** Data **
(* ===== verification/Tables.v ===== *)
(** * Tables of entries that are in use or free

    The pipes, the locks and the condition variables live in arrays that grow
    when they are full; an index to the first free entry makes new entries
    cheap.  This file has the steps the three tables share and what a table
    stands for: a partial map from the numbers to the entries in use. *)

From S2P Require Import Prelude Machine.

(** ** Definitions *)

(** The walk of the index [i] to the next free entry. *)
Fixpoint next_open {A} (in_use : A -> bool) (n : nat) (i size : Z) (table : list A) : option Z :=
  match n with
  | O => Some i
  | Datatypes.S n' =>
      if i <? size then
        x ← zget table i;
        if in_use x : bool then next_open in_use n' (i + 1) size table else Some i
      else Some i
  end.
(** A table moved to a new block of [new_size] entries, [n] of them copied. *)
Definition move_table {A} (zero : A) (table : list A) (n new_size : Z) : option (list A) :=
  entries ← zslice table 0 n;
  zblit (replicate (Z.to_nat new_size) zero) 0 entries.
(** Whether an entry of the upper half of the table is in use. *)
Definition upper_half_used {A} (in_use : A -> bool) (size : Z) (table : list A) : bool :=
  existsb in_use (drop (Z.to_nat (size / 2)) (take (Z.to_nat size) table)).

(** ** What a table stands for *)

Definition used {A} (in_use : A -> bool) (t : list A) (i : Z) : option A :=
  x ← zget t i; if in_use x : bool then Some x else None.

(** A table of [size] entries whose first free one is at [open]. *)
Record open_at {A} (in_use : A -> bool) (size open : Z) (t : list A) : Prop := {
  oa_size : zlen t = size;
  oa_pos : 1 <= size;
  oa_range : 0 <= open <= size;
  oa_below : forall i, 0 <= i < open -> is_Some (used in_use t i);
  oa_free : used in_use t open = None
}.

(** ** Lemmas *)
Section tables.
Context {A : Type} (in_use : A -> bool).
Implicit Types (t : list A) (i j : Z).

Lemma used_Some t i x : used in_use t i = Some x <-> zget t i = Some x /\ in_use x = true.
Proof.
  unfold used. destruct (zget t i) as [y|]; simpl; [|by split; [|intros []]].
  destruct (in_use y) eqn:E; (split; [|intros []]); intros; simplify_eq; by rewrite ?E in *.
Qed.
Lemma used_range t i x : used in_use t i = Some x -> 0 <= i < zlen t.
Proof. intros [? _]%used_Some. by eapply zget_Some. Qed.

Lemma used_insert t i j x :
  0 <= i < zlen t ->
  used in_use (<[Z.to_nat i := x]> t) j =
    if decide (j = i) then (if in_use x then Some x else None) else used in_use t j.
Proof.
  intros Hi. unfold used. case_decide as E; [subst j|].
  - by rewrite zget_insert_eq.
  - by rewrite zget_insert_ne by (lia || congruence).
Qed.

Lemma next_open_ok n : forall i size t,
  zlen t = size -> 0 <= i <= size -> size - i <= Z.of_nat n ->
  exists j, next_open in_use n i size t = Some j /\ i <= j <= size /\
    (forall k, i <= k < j -> is_Some (used in_use t k)) /\ used in_use t j = None.
Proof.
  induction n as [|n IH]; intros i size t Hl Hi Hn; simpl.
  - exists i. split; [done|]. split; [lia|]. split; [lia|]. unfold used.
    destruct (zget t i) eqn:E; [|done]. apply zget_Some in E. lia.
  - destruct (Z.ltb_spec i size) as [Hlt|Hge].
    + destruct (zget_inside t i) as [x Hx]; [lia|]. rewrite Hx. simpl.
      destruct (in_use x) eqn:Ex.
      * destruct (IH (i + 1) size t) as (j & -> & Hj & Hk & Hfree); [done|lia|lia|].
        exists j. split; [done|]. split; [lia|]. split; [|done]. intros k Hk'.
        destruct (decide (k = i)) as [->|]; [|apply Hk; lia].
        exists x. by apply used_Some.
      * exists i. split; [done|]. split; [lia|]. split; [lia|]. unfold used. by rewrite Hx; simpl; rewrite Ex.
    + exists i. split; [done|]. split; [lia|]. split; [lia|]. unfold used.
      destruct (zget t i) eqn:E; [|done]. apply zget_Some in E. lia.
Qed.

Lemma move_table_ok zero t n new_size :
  0 <= n <= zlen t -> n <= new_size ->
  move_table zero t n new_size =
    Some (take (Z.to_nat n) t ++ replicate (Z.to_nat (new_size - n)) zero).
Proof.
  intros Hn Hs. unfold move_table, zslice. unfold zlen in *. rewrite decide_True by lia.
  change (drop (Z.to_nat 0) t) with t. simpl. unfold zblit, zlen.
  rewrite length_take, length_replicate. rewrite decide_True by lia.
  change (take (Z.to_nat 0) _) with (@nil A). simpl. do 2 f_equal.
  rewrite drop_replicate. f_equal. lia.
Qed.

(** A grown table has the entries of the old one. *)
Lemma used_grow zero t new_size i :
  in_use zero = false -> zlen t <= new_size ->
  used in_use (t ++ replicate (Z.to_nat (new_size - zlen t)) zero) i = used in_use t i.
Proof.
  intros Hz Hs. unfold used, zget. case_decide; [|done]. unfold zlen in *.
  destruct (decide (Z.to_nat i < length t)%nat).
  - by rewrite lookup_app_l.
  - rewrite lookup_app_r by lia. rewrite (lookup_ge_None_2 t) by lia.
    destruct (replicate _ zero !! _) as [x|] eqn:E; [|done]. simpl.
    apply lookup_replicate in E as [-> _]. by rewrite Hz.
Qed.

(** Nor does a table lose one that is cut where nothing is in use. *)
Lemma used_shrink t size i :
  zlen t = size -> upper_half_used in_use size t = false ->
  used in_use (take (Z.to_nat (size / 2)) t) i = used in_use t i.
Proof.
  intros Hl Hu. unfold used, zget. case_decide; [|done]. unfold zlen in *.
  destruct (decide (Z.to_nat i < Z.to_nat (size / 2))%nat).
  - by rewrite lookup_take_lt.
  - rewrite lookup_take_ge by lia. simpl. destruct (t !! Z.to_nat i) as [x|] eqn:E; [|done]. simpl.
    destruct (in_use x) eqn:Ex; [|done]. exfalso. unfold upper_half_used in Hu.
    apply not_true_iff_false in Hu. apply Hu. apply existsb_exists. exists x. split; [|done].
    apply list_elem_of_In. rewrite take_ge by lia. apply list_elem_of_lookup.
    exists (Z.to_nat i - Z.to_nat (size / 2))%nat. rewrite lookup_drop.
    by replace (Z.to_nat (size / 2) + (Z.to_nat i - Z.to_nat (size / 2)))%nat with (Z.to_nat i) by lia.
Qed.

(** ** The steps of the operations *)

(** A full table grown to twice its size is open at its old size. *)
Lemma open_at_grow zero size open t :
  in_use zero = false -> open_at in_use size open t -> size <= open ->
  exists t', move_table zero t open (2 * size) = Some t' /\
    open_at in_use (2 * size) open t' /\ open < 2 * size /\
    forall i, used in_use t' i = used in_use t i.
Proof.
  intros Hz [H1 H2 H3 H4 H5] Hge. assert (open = size) as -> by lia.
  rewrite move_table_ok by lia. eexists. split; [done|].
  rewrite take_ge by (unfold zlen in *; lia).
  assert (forall i, used in_use (t ++ replicate (Z.to_nat (2 * size - size)) zero) i = used in_use t i)
    as Hsame by (intros; rewrite <- H1 at 1; rewrite <- (used_grow zero t (2 * size));
                 [by rewrite H1|done|lia]).
  split; [|split; [lia|done]]. split; try lia.
  - unfold zlen in *. rewrite length_app, length_replicate. lia.
  - intros i Hi. rewrite Hsame. by apply H4.
  - by rewrite Hsame.
Qed.

(** A new entry at the index, which moves on. *)
Lemma open_at_take size open t x :
  open_at in_use size open t -> open < size -> in_use x = true ->
  exists j, next_open in_use (Z.to_nat size) open size (<[Z.to_nat open := x]> t) = Some j /\
    open_at in_use size j (<[Z.to_nat open := x]> t).
Proof.
  intros [H1 H2 H3 H4 H5] Hlt Hx.
  destruct (next_open_ok (Z.to_nat size) open size (<[Z.to_nat open := x]> t))
    as (j & Hj & Hr & Hb & Hf); [by rewrite zlen_insert|lia|lia|].
  exists j. split; [done|]. split; try done; [by rewrite zlen_insert|lia|].
  intros i Hi. destruct (decide (i < open)) as [|].
  - rewrite used_insert by lia. rewrite decide_False by lia. apply H4. lia.
  - apply Hb. lia.
Qed.

(** An entry written at the index that is not in use. *)
Lemma open_at_same size open t x :
  open_at in_use size open t -> open < size -> in_use x = false ->
  open_at in_use size open (<[Z.to_nat open := x]> t) /\
  forall i, used in_use (<[Z.to_nat open := x]> t) i = used in_use t i.
Proof.
  intros [H1 H2 H3 H4 H5] Hlt Hx.
  assert (forall i, used in_use (<[Z.to_nat open := x]> t) i = used in_use t i) as Hsame.
  { intros i. rewrite used_insert by lia. case_decide; [|done]. subst i. by rewrite Hx. }
  split; [|done]. split; try done; [by rewrite zlen_insert| |].
  - intros i Hi. rewrite Hsame. by apply H4.
  - by rewrite Hsame.
Qed.

(** An entry in use replaced by another. *)
Lemma open_at_update size open t i x y :
  open_at in_use size open t -> used in_use t i = Some x -> in_use y = true ->
  open_at in_use size open (<[Z.to_nat i := y]> t) /\
  forall j, used in_use (<[Z.to_nat i := y]> t) j = if decide (j = i) then Some y else used in_use t j.
Proof.
  intros [H1 H2 H3 H4 H5] Hu Hy. pose proof (used_range _ _ _ Hu) as Hi.
  assert (forall j, used in_use (<[Z.to_nat i := y]> t) j =
    if decide (j = i) then Some y else used in_use t j) as Hup
    by (intros j; rewrite used_insert by done; by rewrite Hy).
  split; [|done]. split; try done.
  - by rewrite zlen_insert.
  - intros j Hj. rewrite Hup. case_decide; [by eexists|by apply H4].
  - rewrite Hup. rewrite decide_False; [done|]. intros ->. congruence.
Qed.
(** An entry freed: the index goes back to it when it is below. *)
Lemma open_at_free size open t i x y :
  open_at in_use size open t -> used in_use t i = Some x -> in_use y = false ->
  open_at in_use size (if i <? open then i else open) (<[Z.to_nat i := y]> t) /\
  forall j, used in_use (<[Z.to_nat i := y]> t) j = if decide (j = i) then None else used in_use t j.
Proof.
  intros [H1 H2 H3 H4 H5] Hu Hy. pose proof (used_range _ _ _ Hu) as Hi.
  assert (forall j, used in_use (<[Z.to_nat i := y]> t) j =
    if decide (j = i) then None else used in_use t j) as Hsame.
  { intros j. rewrite used_insert by lia. case_decide; [|done]. by rewrite Hy. }
  split; [|done].
  split; [by rewrite zlen_insert|done| | |]; destruct (Z.ltb_spec i open); try lia.
  - intros j Hj. rewrite Hsame, decide_False by lia. apply H4. lia.
  - intros j Hj. rewrite Hsame, decide_False by lia.
    by apply H4.
  - rewrite Hsame. by rewrite decide_True.
  - rewrite Hsame. by case_decide.
Qed.

(** A table cut to its lower half. *)
Lemma open_at_shrink zero size open t :
  open_at in_use size open t -> upper_half_used in_use size t = false -> open < size / 2 ->
  exists t', move_table zero t (size / 2) (size / 2) = Some t' /\
    open_at in_use (size / 2) open t' /\ forall i, used in_use t' i = used in_use t i.
Proof.
  intros [H1 H2 H3 H4 H5] Hu Hlt. rewrite move_table_ok by zdiv. eexists. split; [done|].
  rewrite Z.sub_diag. simpl. rewrite app_nil_r.
  assert (forall i, used in_use (take (Z.to_nat (size / 2)) t) i = used in_use t i) as Hsame
    by (intros; by apply used_shrink).
  split; [|done]. split; try lia.
  - unfold zlen in *. rewrite length_take. zdiv.
  - intros i Hi. rewrite Hsame. by apply H4.
  - by rewrite Hsame.
Qed.
End tables.

(** ** Outcomes *)

(** The outcome of a call that makes an entry [x]: an error that leaves the map
    as it was, or the lowest number that was not in use. *)
Definition made {A} (before after : Z -> option A) (r : Z) (x : A) : Prop :=
  (r = ERROR /\ forall i, after i = before i) \/
  (0 <= r /\ before r = None /\ (forall i, 0 <= i < r -> is_Some (before i)) /\
   forall i, after i = if decide (i = r) then Some x else before i).

(** The outcome of a call that reclaims the entry [i]: refused, or gone. *)
Definition reclaimed {A} (before after : Z -> option A) (removable : A -> bool) (i : Z) (r : bool)
    : Prop :=
  r = match before i with Some x => removable x | None => false end /\
  forall j, after j = if r && bool_decide (j = i) then None else before j.

Lemma reclaim_refused {A} (before : Z -> option A) removable i :
  (forall x, before i = Some x -> removable x = false) -> reclaimed before before removable i false.
Proof.
  intros Hx. split; [|done]. destruct (before i) as [x|] eqn:E; [|done]. by rewrite Hx.
Qed.

Lemma used_inside {A} (in_use : A -> bool) t i x :
  zget t i = Some x -> used in_use t i = if in_use x then Some x else None.
Proof. intros Hg. unfold used. by rewrite Hg. Qed.
Lemma used_outside {A} (in_use : A -> bool) t i : i < 0 \/ zlen t <= i -> used in_use t i = None.
Proof.
  intros Hi. destruct (used in_use t i) eqn:E; [|done]. apply used_range in E. lia.
Qed.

** Your objective **
Give again, word for word, every line of the listing above from the one with "x = true ->" to the one with "as (j & Hj &", both inclusive, and nothing beyond them.

** Solution below **
  open_at in_use size open t -> open < size -> in_use x = true ->
  exists j, next_open in_use (Z.to_nat size) open size (<[Z.to_nat open := x]> t) = Some j /\
    open_at in_use size j (<[Z.to_nat open := x]> t).
Proof.
  intros [H1 H2 H3 H4 H5] Hlt Hx.
  destruct (next_open_ok (Z.to_nat size) open size (<[Z.to_nat open := x]> t))
    as (j & Hj & Hr & Hb & Hf); [by rewrite zlen_insert|lia|lia|].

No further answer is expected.